--- DATA PROVIDED ---

(* ===== verification/Shell.v ===== *)
(** * The shell (kernel/kernel.c)

    Reading a line from the keyboard, cutting it into words, the command table and
    every command, as functions on the kernel state; [None] is a command that never
    returns.  Local arrays hold values; the texts are those of the source. *)

From S2P Require Import Prelude Ram CString Vga Memory Heap Alloc PhysPages Paging Keyboard Interrupt.
From S2P Require Import Fat FsNames Fs Process SysTable Layout Kernel Syscall.
Set Default Goal Selector "!".

Definition MAX_COMMAND_LENGTH : Z := 64.
Definition MAX_ARGS : Z := 8.

(** ** Output in colour *)

(** [vga_putstr] of a line and its newline, on the kernel. *)
Definition say (text : list Z) (k : kernel) : kernel := on_con (λ c, vga_putstr c text) k.
Definition say_hex (num : Z) (k : kernel) : kernel := on_con (λ c, vga_puthex c (u32 num)) k.
Definition color (fg : Z) (k : kernel) : kernel := on_con (λ c, vga_set_color c fg VGA_COLOR_BLACK) k.
Definition line (text : string) : list Z := lit text ++ [10].

Definition print_success (message : list Z) (k : kernel) : kernel :=
  color VGA_COLOR_LIGHT_GREY (say message (color VGA_COLOR_LIGHT_GREEN k)).
Definition print_error (message : list Z) (k : kernel) : kernel :=
  color VGA_COLOR_LIGHT_GREY (say message (color VGA_COLOR_LIGHT_RED k)).
Definition print_warning (message : list Z) (k : kernel) : kernel :=
  color VGA_COLOR_LIGHT_GREY (say message (color VGA_COLOR_YELLOW k)).
Definition print_info (message : list Z) (k : kernel) : kernel :=
  color VGA_COLOR_LIGHT_GREY (say message (color VGA_COLOR_LIGHT_CYAN k)).

(** ** The prompt and the line *)

Definition shell_prompt (k : kernel) : kernel :=
  let k := color VGA_COLOR_LIGHT_GREEN k in
  let k := say (lit "PXOS@os:") k in
  let k := match fs_get_cwd (k_fs k) FS_MAX_PATH with
           | Ok cwd => if Str.strcmp cwd (lit "/") =? 0 then say (lit "~") k else say cwd k
           | Err _ => say (lit "/") k
           end in
  let k := say (lit "$ ") k in
  color VGA_COLOR_WHITE k.

Definition shell_init (k : kernel) : kernel :=
  let k := say (line "OS Kernel Shell v1.0") k in
  let k := say (line "Type 'help' to see available commands.") k in
  let k := say (line "Keyboard input enabled!" ++ [10]) k in
  shell_prompt k.

(** A keyboard interrupt; [status] and [scancode] are what the two ports read. *)
Definition irq (k : kernel) (status scancode : Z) : kernel :=
  let '(kb, con) := keyboard_handler (k_kbd k) status scancode (k_con k) in
  k <| k_kbd := kb |> <| k_con := con |>.

(** Where [shell_read_input] stands between two accesses to what it shares with the
    interrupt handler. *)
Inductive read_pc :=
| At_test                          (* the loop test and keyboard_has_input() *)
| At_get                           (* entering keyboard_get_char() *)
| Got_count (count : Z)            (* buffer_count loaded, and not 0 *)
| Got_char (count : Z) (ch : Z)    (* the character loaded *)
| Moved_head (count : Z) (ch : Z)  (* buffer_head stored *)
| Has_char (ch : Z)                (* buffer_count stored, ch returned *)
| At_hlt                           (* keyboard_has_input() was false *)
| Asleep                           (* in hlt *)
| At_end.                          (* out of the loop *)
#[export] Instance read_pc_eq_dec : EqDecision read_pc.
Proof. solve_decision. Defined.

(** The characters before [pos] are [r_buf]; the rest of the buffer is zero. *)
Record reader := MkReader {
  r_kernel : kernel;
  r_buf : list Z;
  r_pc : read_pc;
}.
#[export] Instance eta_reader : Eta reader := λ t, MkReader (r_kernel t) (r_buf t) (r_pc t).

(** The body of the loop once it has [ch]. *)
Definition take_char (ch : Z) (t : reader) : reader :=
  let 'MkReader k buf _ := t in
  if (ch =? 13) || (ch =? 10) then MkReader (on_con (λ c, vga_putchar c 10) k) buf At_end
  else if (ch =? 8) || (ch =? 127) then
    if 0 <? Str.strlen buf
    then MkReader (on_con (λ c, vga_putchar c 8) k) (removelast buf) At_test
    else MkReader k buf At_test
  else if (32 <=? ch) && (ch <=? 126)
  then MkReader (on_con (λ c, vga_putchar c ch) k) (buf ++ [ch]) At_test
  else MkReader k buf At_test.

Definition set_kbd (kb : keyboard) (t : reader) : reader :=
  t <| r_kernel := r_kernel t <| k_kbd := kb |> |>.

---

- **TASK TO CARRY OUT**:
Look above for the line with "Record reader := MkReader" and the line with "else if (ch =? 8) || (ch =? 127) then", and reproduce exactly those two lines plus every line between, nothing more.

- **OUTPUT BELOW**:
Record reader := MkReader {
  r_kernel : kernel;
  r_buf : list Z;
  r_pc : read_pc;
}.
#[export] Instance eta_reader : Eta reader := λ t, MkReader (r_kernel t) (r_buf t) (r_pc t).

(** The body of the loop once it has [ch]. *)
Definition take_char (ch : Z) (t : reader) : reader :=
  let 'MkReader k buf _ := t in
  if (ch =? 13) || (ch =? 10) then MkReader (on_con (λ c, vga_putchar c 10) k) buf At_end
  else if (ch =? 8) || (ch =? 127) then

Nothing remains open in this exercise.